GGE supports evaluating generative models specifically on differentially expressed genes (DEGs), which focuses the evaluation on the genes that matter most for capturing perturbation effects:

```python
from gge import evaluate_deg_space, identify_degs
import scanpy as sc

real_adata = sc.read_h5ad("real_data.h5ad")
generated_adata = sc.read_h5ad("generated_data.h5ad")

# Evaluate in DEG space (automatically identifies DEGs)
results, deg_info = evaluate_deg_space(
    real_data=real_adata,
    generated_data=generated_adata,
    condition_columns=["perturbation"],
    deg_condition_column="perturbation",  # Column for DEG identification
    control_value="control",               # Control condition label
    log2fc_threshold=1.0,                  # |log2FC| > 1
    pvalue_threshold=0.05,                 # Adjusted p-value < 0.05
    return_degs=True,
)

# View identified DEGs
print(f"Found {deg_info['is_deg'].sum()} DEGs")
print(deg_info[deg_info['is_deg']][['gene', 'log2fc', 'pvalue_adj']])

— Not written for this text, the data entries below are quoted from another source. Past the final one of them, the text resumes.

(* ===== verification/EndToEnd.v ===== *)
(** * From a publication to the terminal of a subscriber

    The broker handles a publication; the bytes that a subscriber receives are read by
    `bpsp sub` on another host. *)
From S2P Require Import Prelude Status Datatype Uthash Mem Net Frame FrameFacts HeaderCodec.
From S2P Require Import FrameOp FrameRw FrameProps PubHeaders Transfer Subscriber Topic TopicTokens TopicShape.
From S2P Require Import TopicSpec TopicFind TopicService Broker Client BrokerOps Handle BrokerSpec.
From S2P Require Import ClientSpec Delivery Publish Requests Samples Cli CliFacts CliFrames CliRuns.
Local Open Scope Z_scope.

(** ** The headers of a message *)

Lemma headers_after_Forall (P : string * header_value → Prop) h k v :
  Forall P h → P (k, Str v) → strlen v ≠ 0 → Forall P (headers_after h k v).
Proof.
  intros Hh Hp Hv. unfold headers_after. destruct (hash_find k h).
  - rewrite Forall_forall in Hh |- *. intros [k' v'] Hin. clear -Hh Hp Hin.
    revert Hh Hin. induction h as [|[k0 v0] h IH]; cbn; intros Hh Hin; [by apply elem_of_nil in Hin|].
    destruct (hash_find k h).
    + apply elem_of_cons in Hin as [[= -> ->]|Hin]; [apply Hh; left|].
      apply IH; [|done]. intros x Hx. apply Hh. by right.
    + case_decide; [subst k0|].
      * apply elem_of_cons in Hin as [[= -> ->]|Hin]; [done|]. apply Hh. by right.
      * apply elem_of_cons in Hin as [[= -> ->]|Hin]; [apply Hh; left|]. apply Hh. by right.
  - unfold hash_add. apply Forall_app. split; [done|].
    rewrite (proj2 (Z.eqb_neq _ 0) Hv). by constructor.
Qed.

Lemma set_slots_Forall (P : string * header_value → Prop) h l :
  Forall P h → Forall (fun e => P (e.1, Str e.2) ∧ strlen e.2 ≠ 0) l → Forall P (set_slots h l).
Proof.
  revert h. induction l as [|[k v] l IH]; intros h Hh Hl; [done|].
  apply Forall_cons in Hl as [[Hp Hv] Hl]. apply IH; [|done]. by apply headers_after_Forall.
Qed.

(** The four headers of a delivery take no more than their room. *)
Lemma slots_slack (L : Z) h0 topic from tag filter :
  NoDup h0.*1 → 0 ≤ L → strlen filter ≤ L → strlen tag ≤ L →
  slack (slot_room L topic from) h0 (set_slots h0 (slots tag topic filter from)).
Proof.
  intros Hd HL Hf Ht. pose proof (slot_room_nodup L topic from) as HK.
  pose proof (strlen_nonneg topic). pose proof (strlen_nonneg from).
  unfold slots, set_slots. cbn [foldl fst snd].
  apply (slack_set _ _ _ _ _ (11 + strlen from) HK); [set_solver|change (strlen "x-from") with 6; lia|].
  apply (slack_set _ _ _ _ _ (12 + L) HK); [set_solver|change (strlen "x-topic") with 7; lia|].
  apply (slack_set _ _ _ _ _ (19 + strlen topic) HK);
    [set_solver|change (strlen "x-origin-topic") with 14; lia|].
  apply (slack_set _ _ _ _ _ (14 + L) HK); [set_solver|change (strlen "x-sub-tag") with 9; lia|].
  apply slack_refl; [done|]. intros k a. unfold slot_room.
  rewrite !elem_of_cons, elem_of_nil. intros Hk. destruct_or! Hk; simplify_eq; lia.
Qed.

Section EndToEnd.
Context {Sk : Type} `{SocketLaws Sk} `{Malloc}.
Variable big : bool.
Local Notation broker_t := (bpsp__broker Sk).
Implicit Types (b : broker_t).

(** A text that a header can carry. *)
Definition carried (s : string) : Prop := s ≠ ""%string ∧ wire_safe s.

(** The texts of a message can be carried, and its payload fits into the tool's buffer. *)
Record printable (now : string) (clock : nat → string) b (src : bpsp__frame)
    (topic from : string) (data : bytes) : Prop := {
  pr_now : carried now;
  pr_clock k : carried (clock k) ∧ strlen (clock k) = strlen now;
  pr_topic : carried topic;
  pr_from : carried from;
  pr_src : headers_valid (var_headers src);
  pr_subs s sub : sub_heap (topic_tree b) !! s = Some sub →
                  carried (filter_of sub) ∧ carried (tag_of sub);
  pr_data : Z.of_nat (List.length data) < 65536;
}.

Lemma carried_header k v : wire_safe k → k ≠ ""%string → carried v →
  (wire_safe_header (k, Str v) ∧ full_header (k, Str v)) ∧ strlen v ≠ 0.
Proof. intros Hk Hne [Hv Hw]. by rewrite strlen_zero. Qed.

Lemma msg_headers_valid now (L : Z) src topic from data tag filter :
  publishable now L src topic from data → headers_valid (var_headers src) →
  carried now → carried topic → carried from → carried tag → carried filter →
  strlen filter ≤ L → strlen tag ≤ L →
  let hs := set_slots (msg_base now src) (slots tag topic filter from) in
  headers_valid hs ∧ hash_find "x-time"%string hs = Some (Str now)
  ∧ hash_find "x-from"%string hs = Some (Str from) ∧ hash_find "x-topic"%string hs = Some (Str filter).
Proof.
  intros Hpb Hv Hn Ht Hf Hg Hfi HLf HLt hs. pose proof Hpb as [HL Hwf _ _ _ _ _ _ Hs].
  assert (Forall (fun e => strlen e.2 ≠ 0) (slots tag topic filter from)) as Hnz.
  { repeat constructor; cbn; rewrite strlen_zero; by apply Hg || apply Ht || apply Hfi || apply Hf. }
  assert (hash_find "x-time"%string hs = Some (Str now)) as Htime.
  { unfold hs. rewrite set_slots_find by (done || apply slots_nodup).
    change (hash_find "x-time"%string (slots tag topic filter from)) with (@None string).
    unfold msg_base. rewrite headers_after_find, decide_True by done.
    destruct Hn as [Hn _]. by rewrite (proj2 (Z.eqb_neq _ 0)) by (by rewrite strlen_zero). }
  split_and!; [|done|unfold hs; by rewrite set_slots_find by (done || apply slots_nodup)..].
  assert (Forall (fun e => wire_safe_header e ∧ full_header e) hs) as Hall.
  { unfold hs, msg_base. apply set_slots_Forall.
    - apply headers_after_Forall.
      + apply Forall_and. split; apply Hv.
      + by apply carried_header; [apply (bool_decide_unpack _); by vm_compute|..].
      + rewrite strlen_zero. by apply Hn.
    - unfold slots. do 4 (apply Forall_cons; split;
        [apply carried_header; [apply (bool_decide_unpack _); by vm_compute|done|done]|]). done. }
  apply Forall_and in Hall as [Hsafe Hfull].
  split; [apply set_slots_nodup; by apply msg_base_nodup|done|done|].
  assert (slack (slot_room L topic from) (msg_base now src) hs) as Hsl
    by (apply slots_slack; [by apply msg_base_nodup|done..]).
  pose proof (slack_size _ _ _ (slot_room_nodup _ _ _) (msg_base_nodup now src Hwf) Hsl).
  rewrite slot_room_allowance in *. lia.
Qed.

Lemma msg_fits now clock (L : Z) b src topic from data s sub :
  printable now clock b src topic from data → publishable now L src topic from data →
  subs_bounded L b → sub_heap (topic_tree b) !! s = Some sub →
  let m := (msg_frame now src topic from (tag_of sub) (filter_of sub), data) in
  fits_buffer clock m
  ∧ shown m = Received from (filter_of sub) (Z.of_nat (List.length data)) (str (upto_nul data)).
Proof.
  intros [Hn Hck Ht Hf Hv Hsubs Hd] Hpb HL Hs m.
  destruct (Hsubs _ _ Hs) as [Hfi Htag]. destruct (HL _ _ Hs) as [HLf HLt].
  destruct (msg_headers_valid now L src topic from data (tag_of sub) (filter_of sub))
    as (Hhv & Htime & Hfrom & Htop); [done..|lia|].
  pose proof Hpb as [_ [Hwh Hwp Hwo Hwl] _ _ _ Hdata _ _ _].
  assert (payload_size src = Z.of_nat (List.length data)) as Hps by (by apply payload_is_size).
  unfold m, msg_frame. clear m.
  set (hs := set_slots (msg_base now src) (slots (tag_of sub) topic (filter_of sub) from)) in *.
  clearbody hs. split; [split; [split|]|]; cbn; try done; try lia.
  - intros k. destruct (Hck k) as [Hc Hlen]. rewrite headers_after_size; [|apply Hhv|].
    2:{ by apply full_headers_all_str, Hhv. }
    rewrite Htime. cbn [value_len]. pose proof (hv_size _ Hhv). rewrite Hlen. lia.
  - unfold shown, shown_header. cbn. by rewrite Hfrom, Htop, Hps.
Qed.

Lemma deliveries_to now src topic from data c echo found d :
  d ≠ c →
  deliveries now src topic from data c echo found d
  = ((fun p => (msg_frame now src topic from (tag_of p) (filter_of p), data))
       <$> filter (fun p => client p = d) found) ≫= wire_of.
Proof.
  intros Hd. induction found as [|p found IH]; [done|].
  change (deliveries now src topic from data c echo (p :: found) d)
    with ((if bool_decide (client p = d) && (echo || negb (bool_decide (d = c)))
           then wire_frame (msg_frame now src topic from (tag_of p) (filter_of p)) data else [])
          ++ deliveries now src topic from data c echo found d).
  rewrite IH, (bool_decide_eq_false_2 (d = c)), orb_true_r, andb_true_r by done.
  rewrite filter_cons. case_bool_decide; [by rewrite decide_True|by rewrite decide_False].
Qed.

Lemma found_at (h : positive → option bpsp__subscriber)
    (found : list bpsp__subscriber) (locs : list positive) p :
  Some <$> found = h <$> locs → p ∈ found → ∃ s, h s = Some p.
Proof.
  intros E Hp. apply (list_elem_of_fmap_2 Some) in Hp. rewrite E in Hp.
  apply list_elem_of_fmap in Hp as (s & Es & _). by exists s.
Qed.

(** C1: A publication reaches the terminals of its subscribers.  The broker handles the PUB of the
    client [c]; what any other client [d] receives for it, read by the loop of `bpsp sub` on a
    host of either byte order and however the stream is cut, makes that loop print one line
    for each subscription of [d] that matches the topic and no other: the address of the
    publisher, the filter, the size of the payload, and its text up to the first NUL. *)
Theorem publication_is_printed {Tk} `{SocketLaws Tk} (big' : bool) clock now b c x n ip port
    topic toks data (L : Z) d :
  let src := in_frame x in
  let from := addr_text ip port in
  (∀ k, malloc_ok k = true) → broker_ok b → all_writable b →
  client_heap b !! c = Some x → c_conn x = Some n → addr n = (ip, port) →
  publishable now L src topic from data → subs_bounded L b →
  (flag__is_set (flag src) FL_ACK = true → answerable now src "200") →
  topic_tokens topic = Some toks → printable now clock b src topic from data →
  d ≠ c → is_Some (client_heap b !! d) →
  ∃ subs locs b' y n1 n2 o, handle__PUB big now b c = Done (BPSP_OK, b')
    ∧ Some <$> subs = (fun s => sub_heap (topic_tree b) !! s) <$> locs ∧ NoDup locs
    ∧ (∀ s, s ∈ locs ↔ subscribed b toks s ∧ client <$> sub_heap (topic_tree b) !! s = Some d)
    ∧ client_heap b !! d = Some y ∧ c_conn y = Some n1
    ∧ (client_heap b' !! d ≫= c_conn) = Some n2 ∧ tx (sock n2) = tx (sock n1) ++ o
    ∧ ∀ (conn : bpsp__connection Tk) g buffer t rest fuel,
        0 < sockfd conn → buffer_ok buffer → rx (sock conn) = o ++ rest →
        ∃ conn' g' buffer',
          sub_loop big' clock (List.length subs + fuel) conn (Some g) buffer t
          = sub_loop big' clock fuel conn' (Some g') buffer'
              (after t (List.length subs)
                 ((fun p => Received from (filter_of p) (Z.of_nat (List.length data))
                              (str (upto_nul data))) <$> subs))
          ∧ rx (sock conn') = rest.
Proof.
  intros src from Hm Hok Hw Hc Hcn Ha Hp HL Hack Ht Hpr Hd [y Hy].
  assert (now ≠ ""%string) as Hnow by apply Hpr.
  destruct (handle__PUB_exact big now b c x n ip port topic toks src data L)
    as (found & locs & b' & E & Hf & Hnd & Hl & He); try done.
  destruct (emits_fwd _ _ _ _ _ He Hy) as (y' & Hy' & Hh).
  destruct (hd_conn _ _ _ Hh) as (n1 & n2 & E1 & E2 & (s2 & -> & _ & Htx & _)).
  set (ms := (fun p => (msg_frame now src topic from (tag_of p) (filter_of p), data))
               <$> filter (fun p => client p = d) found).
  exists (filter (fun p => client p = d) found).
  exists (filter (fun s => client <$> sub_heap (topic_tree b) !! s = Some d) locs).
  exists b', y, n1, (set_sock n1 s2), (ms ≫= wire_of).
  split_and!; [done| |by apply NoDup_filter| |done|done|by rewrite Hy'| |].
  - by apply found_of.
  - intros s. rewrite list_elem_of_filter, <- Hl. tauto.
  - cbn [sock set_sock]. rewrite Htx, deliveries_to by done. fold ms. unfold pub_reply.
    case_match; [|by unfold to_nobody; rewrite app_nil_r].
    unfold to_client. rewrite decide_False by done. by rewrite app_nil_r.
  - intros conn g buffer t rest fuel Ho Hb Hrx.
    assert (∀ p, p ∈ filter (fun p => client p = d) found → ∃ s, sub_heap (topic_tree b) !! s = Some p)
      as Hat by (intros p [_ Hin]%list_elem_of_filter; by eapply found_at).
    assert (Forall (fits_buffer clock) ms) as Hms.
    { unfold ms. apply Forall_fmap, Forall_forall. intros p (s & Hs)%Hat.
      by apply (msg_fits now clock L b src topic from data s p). }
    destruct (sub_loop_messages big' clock Hm ms fuel conn g buffer t rest)
      as (conn' & g' & buf' & E3 & _ & T); [done..|].
    exists conn', g', buf'. split; [|by eapply trades_rest].
    unfold ms in E3. rewrite length_fmap in E3. rewrite E3. f_equal. unfold after. f_equal. f_equal.
    rewrite <- list_fmap_compose. apply list_fmap_ext. intros i p Hi%list_elem_of_lookup_2.
    destruct (Hat p Hi) as (s & Hs). by apply (msg_fits now clock L b src topic from data s p).
Qed.
End EndToEnd.

(** ** An instance *)

#[local] Existing Instance malloc_always.

#[local] Instance carried_dec s : Decision (carried s).
Proof. unfold carried. apply _. Defined.

(** In the sample broker, client 1 publishes and client 2 reads. *)
Lemma sample_printable :
  printable sample_now (fun _ => sample_now) sample_pub_read (in_frame (client_of sample_pub_read 1))
    "home/hall/temp" (addr_text "10.0.0.1" 4000) (chars "21.5").
Proof.
  split.
  - apply (bool_decide_unpack _). by vm_compute.
  - intros _. split; [|done]. apply (bool_decide_unpack _). by vm_compute.
  - apply (bool_decide_unpack _). by vm_compute.
  - apply (bool_decide_unpack _). by vm_compute.
  - apply (bool_decide_unpack _). by vm_compute.
  - intros s sub Hs%elem_of_map_to_list.
    assert (Forall (fun e => carried (filter_of e.2) ∧ carried (tag_of e.2))
              (map_to_list (sub_heap (topic_tree sample_pub_read)))) as Hall
      by (apply (bool_decide_unpack _); by vm_compute).
    rewrite Forall_forall in Hall. apply (Hall _ Hs).
  - by vm_compute.
Qed.

Lemma publication_is_printed_witness :
  ∃ subs b' y n1 n2 o, handle__PUB false sample_now sample_pub_read 1 = Done (BPSP_OK, b')
    ∧ client_heap sample_pub_read !! 2%positive = Some y ∧ c_conn y = Some n1
    ∧ (client_heap b' !! 2%positive ≫= c_conn) = Some n2 ∧ tx (sock n2) = tx (sock n1) ++ o
    ∧ ∀ (conn : bpsp__connection script_socket) g buffer t rest fuel,
        0 < sockfd conn → buffer_ok buffer → rx (sock conn) = o ++ rest →
        ∃ conn' g' buffer',
          sub_loop true (fun _ => sample_now) (List.length subs + fuel) conn (Some g) buffer t
          = sub_loop true (fun _ => sample_now) fuel conn' (Some g') buffer'
              (after t (List.length subs)
                 ((fun p => Received (addr_text "10.0.0.1" 4000) (filter_of p)
                              (Z.of_nat (List.length (chars "21.5")))
                              (str (upto_nul (chars "21.5")))) <$> subs))
          ∧ rx (sock conn') = rest.
Proof.
  assert (∃ n, c_conn (client_of sample_pub_read 1) = Some n
               ∧ addr n = ("10.0.0.1"%string, 4000)) as (n & En & Ea)
    by (vm_compute; eexists; split; reflexivity).
  destruct (@publication_is_printed script_socket _ _ malloc_always false script_socket _ _ true
    (fun _ => sample_now) sample_now sample_pub_read 1 (client_of sample_pub_read 1) n
    "10.0.0.1" 4000 "home/hall/temp" ["home"; "hall"; "temp"]%string (chars "21.5") 64 2)
    as (subs & locs & b' & y & n1 & n2 & o & E & _ & _ & _ & Hy & E1 & E2 & Et & R).
  - reflexivity.
  - apply reached_ok, sample_pub_read_reached.
  - apply writable_b_ok. vm_compute. reflexivity.
  - apply client_of_eq. vm_compute. by eexists.
  - exact En.
  - exact Ea.
  - apply publishable_b_ok. vm_compute. reflexivity.
  - apply subs_bounded_b_ok. vm_compute. reflexivity.
  - intros _. apply answerable_b_ok. vm_compute. reflexivity.
  - vm_compute. reflexivity.
  - apply sample_printable.
  - discriminate.
  - vm_compute. by eexists.
  - exists subs, b', y, n1, n2, o. exact (conj E (conj Hy (conj E1 (conj E2 (conj Et R))))).
Defined.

# Or identify DEGs separately
degs = identify_degs(
    real_adata,
    condition_column="perturbation",
    control_value="control",
    treatment_value="treatment",  # Optional: specific treatment
    method="ttest",  # or "wilcoxon"
)
```

## Expected Data Format

GGE expects AnnData (h5ad) files with:

### Required
- `adata.X`: Gene expression matrix (samples × genes)
- `adata.var_names`: Gene identifiers (must overlap between datasets)
- `adata.obs[condition_columns]`: Columns for matching conditions

### Optional
- `adata.obs[split_column]`: Train/test split indicator

## Output Structure

```
output/
├── summary.json          # Aggregate metrics and metadata
├── results.csv           # Per-condition metrics table
├── per_gene_*.csv        # Per-gene metric values
└── plots/
    ├── boxplot_metrics.png
    ├── violin_metrics.png
    ├── radar_split.png
    ├── scatter_grid.png
    └── embedding_pca.png
```

## Contributing

Contributions are welcome! Please feel free to submit a pull request or open an issue.

## License

This project is licensed under the MIT License. See the LICENSE file for details.